妄想狐
月若美禄
第1話 アタリ-壱-
ーきっとこれは呪いだ。運が無いとかタイミングが悪いとかそんなレベルの話じゃない。呪いなんだ。確実にそうだとハッキリ断言出来る。
そう思いながら木村栞は歩いていました。年の頃は十四、中学二年に上がってから丁度三ヶ月が経とうとしていた時分のことです。
『はぁ...』
大きな溜息を吐き、足取りも覚束無い様子で帰路を歩いて行きます。
『いっつもハズレクジじゃない私。』
栞は今日クラスであった席替えについて思い出していました。
『この前は席が変わらなかったし、今日のやつは1番前、ハズレを引くのも懲り懲りよ。』
そう言いながら栞は今日何度目かの溜息をつくのです。
栞は恐ろしくクジ運の悪い娘でした。
というよりも本当に呪いとも言えるほどに運がないのです。
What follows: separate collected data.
(* ===== verification/RecordProperties.v ===== *)
(** * Properties of the records and of progress

    What every sequence of commands leaves on the record (audit trail, final Claims, Threads,
    Items and checks), what can never be prevented (cancelling, claiming, expiring), and what a
    completion and a resolution store. *)

From stdpp Require Import base tactics strings gmap list numbers sorting.
From S2P Require Import Prelude Actors Lifecycle StageClaim Delivery Thread Acceptance.
From S2P Require Import Database Tx ThreadStore ClaimStore WorkflowStore WorkflowCommands.
From S2P Require Import WorkflowEffects WorkflowInvariant WorkflowOutcomes WorkflowSafety StoreCommands Refinement History.
From S2P Require Import Changes Records Progress ClaimProgress Demo.

Section properties.
Context `{UUIDSource}.

(** ** The record of what happened *)

(** Every successful command leaves exactly one audit event, at the end of the trail, that
    names the caller of the command and its time; only an expiry that found nothing due leaves
    none, and it changes nothing. *)
Theorem every_command_audited c w w' (Hw : wf (w_db w)) (Hr : run_store c w = (Ok tt, w')) :
  (exists e, business_audit_events (w_db w') = business_audit_events (w_db w) ++ [e] /\
     be_Actor e = operation_of c /\ be_OccurredAt e = time_of c) \/
  ((exists n op now, c = SExpireDueClaim n op now) /\ w_db w' = w_db w).
Proof.
  destruct (run_store_history _ _ _ Hw Hr) as [(e & [_ Ha Hb])|?]; [left|by right].
  apply Forall_singleton in Hb as [? ?]. eauto.
Qed.

(** The audit trail is append-only: no command, in any sequence, removes, changes or reorders
    an event, and a command adds at most one. *)
Theorem audit_append_only cs w (Hw : wf (w_db w)) :
  exists es, business_audit_events (w_db (after_all cs w)) = business_audit_events (w_db w) ++ es /\
    (length es <= length cs)%nat.
Proof.
  revert w Hw. induction cs as [|c cs IH]; intros w Hw; cbn.
  { exists []. by rewrite app_nil_r. }
  destruct (after_history c w Hw) as (es & Hlen & [_ Ha _]).
  destruct (IH (after c w) (after_wf _ _ Hw)) as (es' & -> & Hlen').
  exists (es ++ es'). rewrite Ha, app_assoc, length_app. split; [done|lia].
Qed.
Lemma escape_byte_nul c : forallb (fun c => c != Ascii.zero) (escape_byte c) = true.
Proof.
  unfold escape_byte. destruct (unreserved c) eqn:Hu.
  - cbn. rewrite andb_true_r. case_bool_decide as E; [|done]. by subst c.
  - case_bool_decide; [done|]. pose proof (code_range c). pose proof (Z.div_lt_upper_bound (code c) 16 16).
    pose proof (Z.div_pos (code c) 16). pose proof (Z.mod_pos_bound (code c) 16).
    repeat (apply andb_true_iff; split); try done; apply negb_true_iff, bool_decide_eq_false_2, hex_digit_nul; lia.
Qed.

Lemma QueryEscape_nul s : nul_free (QueryEscape s) = true.
Proof.
  unfold nul_free, QueryEscape. rewrite String.list_ascii_of_string_of_list_ascii. induction (String.list_ascii_of_string s) as [|c l IH]; [done|].
  cbn [flat_map]. by rewrite forallb_app, IH, escape_byte_nul.
Qed.

Lemma concat_nul sep l : nul_free sep = true -> Forall (fun s => nul_free s = true) l -> nul_free (String.concat sep l) = true.
Proof.
  intros Hs. induction 1 as [|s l Hs' Hl IH]; [done|]. destruct l as [|s2 l]; [done|].
  change (String.concat sep (s :: s2 :: l)) with (s +:+ sep +:+ String.concat sep (s2 :: l)).
  by rewrite !nul_free_app, Hs', Hs, IH.
Qed.

Lemma Values_Encode_nul vs : nul_free (Values_Encode vs) = true.
Proof.
  unfold Values_Encode. apply concat_nul; [done|]. apply Forall_forall. intros s ([k l] & Hs & _)%list_elem_of_bind.
  apply list_elem_of_fmap in Hs as (v & -> & _). by rewrite !nul_free_app, !QueryEscape_nul.
Qed.

(** The fingerprint of a request identifies it: two requests whose methods, routes and content types
    are free of zero bytes have the same fingerprint only if they agree on method, route, query
    parameters as encoded, content type and body, or if they are a collision of SHA-256. *)
Theorem fingerprint_identifies r r' route route' body body'
    (Hm : nul_free (rq_Method r) = true) (Hm' : nul_free (rq_Method r') = true)
    (Hr : nul_free route = true) (Hr' : nul_free route' = true)
    (Hc : nul_free (TrimSpace (Header_Get (rq_Header r) "Content-Type")) = true)
    (Hc' : nul_free (TrimSpace (Header_Get (rq_Header r') "Content-Type")) = true)
    (E : idempotencyFingerprint r route body = idempotencyFingerprint r' route' body') :
  (rq_Method r = rq_Method r' /\ route = route' /\ Values_Encode (rq_Query r) = Values_Encode (rq_Query r') /\
    TrimSpace (Header_Get (rq_Header r) "Content-Type") = TrimSpace (Header_Get (rq_Header r') "Content-Type") /\
    body = body') \/
  (fingerprint_message r route body <> fingerprint_message r' route' body' /\
    sha256 (fingerprint_message r route body) = sha256 (fingerprint_message r' route' body')).
Proof.
  destruct (decide (fingerprint_message r route body = fingerprint_message r' route' body')) as [Em|Hne]; [left|by right].
  unfold fingerprint_message in Em.
  apply nul_cut in Em as [-> Em]; [|done|done]. apply nul_cut in Em as [-> Em]; [|done|done].
  apply nul_cut in Em as [-> Em]; [|apply Values_Encode_nul|apply Values_Encode_nul].
  by apply nul_cut in Em as [-> ->].
Qed.

(** ** Concurrent requests *)

Section concurrent.
Context `{HeaderJson} (m : idempotencyMiddleware).

(** C20: a mutation runs once per key: whatever requests arrive, however their statements interleave, and
    whatever fails in between, after an execution that neither panicked nor ended in a server error no
    further execution under the same key is claimed before the retention of 24 hours is over; and at
    any time at most one request acts under a key. *)
Theorem mutation_runs_once s (Hs : reachable_system m s) :
  (forall (a b : nat) e1 e2, sy_log s !! a = Some e1 -> sy_log s !! b = Some e2 -> (a < b)%nat ->
     record_key (ex_key e1) = record_key (ex_key e2) -> kept (ex_outcome e1) = true ->
     ex_claimed e1 + IdempotencyRetention <= ex_claimed e2) /\
  (forall i j p q t u, sy_procs s !! i = Some p -> sy_procs s !! j = Some q ->
     claimed_at p = Some t -> claimed_at q = Some u ->
     sy_now s < t + IdempotencyRetention -> sy_now s < u + IdempotencyRetention ->
     record_key (pr_key p) = record_key (pr_key q) -> i = j).
Proof. apply safe_reachable in Hs. split; apply Hs. Qed.

(** A replay repeats the original response: a request that is answered with a replay, under any
    interleaving and any failures, gets status, kept headers and body of an execution that took place
    under the same key for a request with the same fingerprint. *)
Theorem replay_is_original s i p a (Hs : reachable_system m s) (Hp : sy_procs s !! i = Some p)
    (Ha : pr_stage p = Replied (Answered a)) (Hr : an_Replayed a = true) :
  exists e c headers, e ∈ sy_log s /\ record_key (ex_key e) = record_key (pr_key p) /\ ex_hash e = pr_hash p /\
    ex_outcome e = Some c /\ statusCode c < 500 /\
    headers_jsonb (sr_Headers (storedResponse c (ex_requestID e))) = Some headers /\
    a = replayStoredResponse (pr_writer p) (pr_request p) (mkStoredResponse (statusCode c) headers (append_nil (rw_body c))).
Proof.
  destruct (safe_replay _ (safe_reachable _ _ Hs) _ _ _ Hp Ha Hr) as (e & c & headers & He & Hk & Hh & Ho & Hkept & Hj & ->).
  exists e, c, headers. split_and!; try done. rewrite Ho in Hkept. cbn in Hkept. lia.
Qed.
End concurrent.

(** ** One request after another *)

(** What the admission of a request guarantees of its key and its fingerprint. *)
Lemma admit_Admit m r w key hash :
  admission m r w = Admit key hash ->
  validIdempotencyKey (ik_Value key) = true /\ String.length hash = 32%nat /\
  (forall now expiresAt, credential_shape key (new_record key hash now expiresAt) = true).
Proof.
  unfold admission. destruct (rq_Identity r) as [current|]; [|done]. destruct (_ || _); [done|].
  destruct (idempotencyCredential current) as [[[credentialID tokenID] runID]|] eqn:Hcred; [|done].
  destruct (negb (im_store m)); [done|]. destruct (Header_Values _ _) as [|[|c v] rest]; [done..|].
  destruct (_ || negb (validIdempotencyKey _)) eqn:Hv; [done|]. cbv zeta. destruct (bool_decide (_ = "")); [done|].
  destruct (rq_Body r) as [body|]; [|done]. intros [= <- <-].
  apply orb_false_iff in Hv as [_ Hv%negb_false_iff]. split; [done|]. split; [apply sha256_length|]. intros now expiresAt.
  unfold credential_shape, idempotencyCredential in *. cbn [ik_CredentialKind ik_CredentialID rr_token_id rr_agent_run_id new_record].
  cbn [ik_TokenID ik_AgentRunID].
  destruct (bool_decide (_ = AuthenticationMethodAPIToken)); [|destruct (bool_decide (_ = AuthenticationMethodAgentDelegate)); [|done]];
    (case_match; [|done]); (case_match; [|done]); injection Hcred as <- <- <-; cbn; by rewrite bool_decide_eq_true_2.
Qed.

(** A valid key has as many characters as bytes. *)
Lemma valid_key_length value : validIdempotencyKey value = true -> 1 <= char_length value <= 128.
Proof.
  unfold validIdempotencyKey. destruct (_ || _) eqn:Hl; [done|]. intros Hv. apply orb_false_iff in Hl as [H1 H2].
  assert (char_length value = Z.of_nat (String.length value)) as ->; [|lia].
  unfold char_length. f_equal. clear H1 H2. induction value as [|c s IH]; [done|].
  cbn [String.list_ascii_of_string forallb] in *. apply andb_true_iff in Hv as [Hc Hs].
  rewrite filter_cons_True by lia. cbn. by rewrite IH.
Qed.

(** *** Headers of a replay *)

(** Handlers set headers through [Header.Set] and [Add], so that every name is canonical. *)
Definition canonical_header (h : Header) : Prop := map_Forall (fun k _ => CanonicalMIMEHeaderKey k = k) h.

Definition values_at (h : Header) (k : string) : list string := default [] (h !! k).

Lemma Header_Values_at h name : Header_Values h name = values_at h (CanonicalMIMEHeaderKey name).
Proof. done. Qed.

Lemma AddAll_values name vs h k :
  CanonicalMIMEHeaderKey name = name ->
  values_at (Header_AddAll name vs h) k = if decide (k = name) then values_at h k ++ vs else values_at h k.
Proof.
  intros Hc. revert h. induction vs as [|v vs IH]; intros h; cbn [Header_AddAll foldl].
  - case_decide; [by rewrite app_nil_r|done].
  - unfold Header_AddAll in IH. rewrite IH. unfold Header_Add. rewrite Header_Values_at, Hc. unfold values_at.
    destruct (decide (k = name)) as [->|Hne]; [by rewrite lookup_insert_eq; cbn; rewrite <- app_assoc|by rewrite lookup_insert_ne].
Qed.

Lemma stored_headers_lookup h k :
  canonical_header h -> stored_headers h !! k = if decide (k ∈ replayedResponseHeaders) then h !! k else None.
Proof.
  unfold stored_headers.
  apply (map_fold_weak_ind (fun r h => canonical_header h -> r !! k = if decide (k ∈ replayedResponseHeaders) then h !! k else None)).
  - intros _. rewrite !lookup_empty. by case_decide.
  - intros name vs h' r Hn IH Hc. apply map_Forall_insert in Hc as [Hname Hc]; [|done]. cbv beta zeta. rewrite Hname.
    specialize (IH Hc). case_bool_decide as Hin.
    + destruct (decide (k = name)) as [->|Hne]; [|by rewrite !lookup_insert_ne].
      by rewrite !lookup_insert_eq, decide_True.
    + rewrite IH. destruct (decide (k = name)) as [->|Hne]; [by rewrite !decide_False|by rewrite lookup_insert_ne].
Qed.

Lemma stored_headers_canonical h : canonical_header h -> canonical_header (stored_headers h).
Proof.
  intros Hc k vs. rewrite stored_headers_lookup by done. case_decide; [|done]. apply Hc.
Qed.

(** The headers that a replay adds. *)
Lemma replay_header_values h0 h k :
  canonical_header h ->
  values_at (map_fold (fun name values h => if EqualFold name "X-Request-ID" then h else Header_AddAll name values h) h0 h) k =
    if EqualFold k "X-Request-ID" then values_at h0 k else values_at h0 k ++ values_at h k.
Proof.
  apply (map_fold_weak_ind (fun r h => canonical_header h ->
    values_at r k = if EqualFold k "X-Request-ID" then values_at h0 k else values_at h0 k ++ values_at h k)).
  - intros _. unfold values_at at 4. rewrite lookup_empty. cbn. rewrite app_nil_r. by case_match.
  - intros name vs h' r Hn IH Hc. apply map_Forall_insert in Hc as [Hname Hc]; [|done]. specialize (IH Hc).
    destruct (decide (k = name)) as [->|Hne].
    + destruct (EqualFold name "X-Request-ID"); [done|]. rewrite AddAll_values, decide_True, IH by done.
      unfold values_at. rewrite lookup_insert_eq, Hn. cbn. by rewrite app_nil_r.
    + assert (values_at (<[name := vs]> h') k = values_at h' k) as -> by (unfold values_at; by rewrite lookup_insert_ne).
      rewrite <- IH. destruct (EqualFold name "X-Request-ID"); [done|]. by rewrite AddAll_values, decide_False.
Qed.

Lemma written body status w :
  rw_status w = 0 -> status <> 0 ->
  rw_status (Write body (WriteHeader status w)) = status /\ rw_body (Write body (WriteHeader status w)) = rw_body w +:+ body.
Proof. intros Hw Hs. unfold Write, WriteHeader. rewrite Hw. cbn. by rewrite bool_decide_eq_false_2. Qed.

(** The writer of a request after [RequestIDMiddleware]. *)
Definition fresh_writer (r : Request) : ResponseWriter := with_header (Header_Set "X-Request-ID" (rq_RequestID r)) newCapturedResponse.

Section requests.
Context `{HeaderJson} {X : Type} (m : idempotencyMiddleware).

Lemma processing_checks key hash now :
  validIdempotencyKey (ik_Value key) = true -> String.length hash = 32%nat ->
  credential_shape key (new_record key hash now (now + IdempotencyRetention)) = true ->
  idempotency_records_checks key (new_record key hash now (now + IdempotencyRetention)) = true.
Proof.
  intros Hv%valid_key_length Hh Hc. unfold idempotency_records_checks. rewrite Hc. cbn [rr_request_hash new_record]. rewrite Hh.
  unfold status_in_range, state_shape, IdempotencyRetention, Hour. cbn [rr_created_at rr_expires_at new_record].
  repeat (apply andb_true_iff; split); try done; lia.
Qed.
おみくじを引けば毎度の事のように「凶」、花占いをすれば「好きじゃない」、残り物には福があるというくせに、いつも皆で分け合うお菓子はどこか崩れていました。買い物に行けば買う直前にして欲しいものが売り切れる、ロシアンルーレットではワサビ入りを口にし、極めつけはアイスキャンディです。
栞の家の近所には馴染みの駄菓子屋があるのですが、小さい頃からそこで買うアイスキャンディでさえも、人生の一度だってアタリを引いたことなどありません。栞は前にアタリが出るまで無理してでも食べ続けようと挑戦したことがありましたが、棒に現れるは「ハズレ」の文字ばかり。しかも食べ過ぎで自分自身が腹を壊すという最悪の結末に終わってしまったのです。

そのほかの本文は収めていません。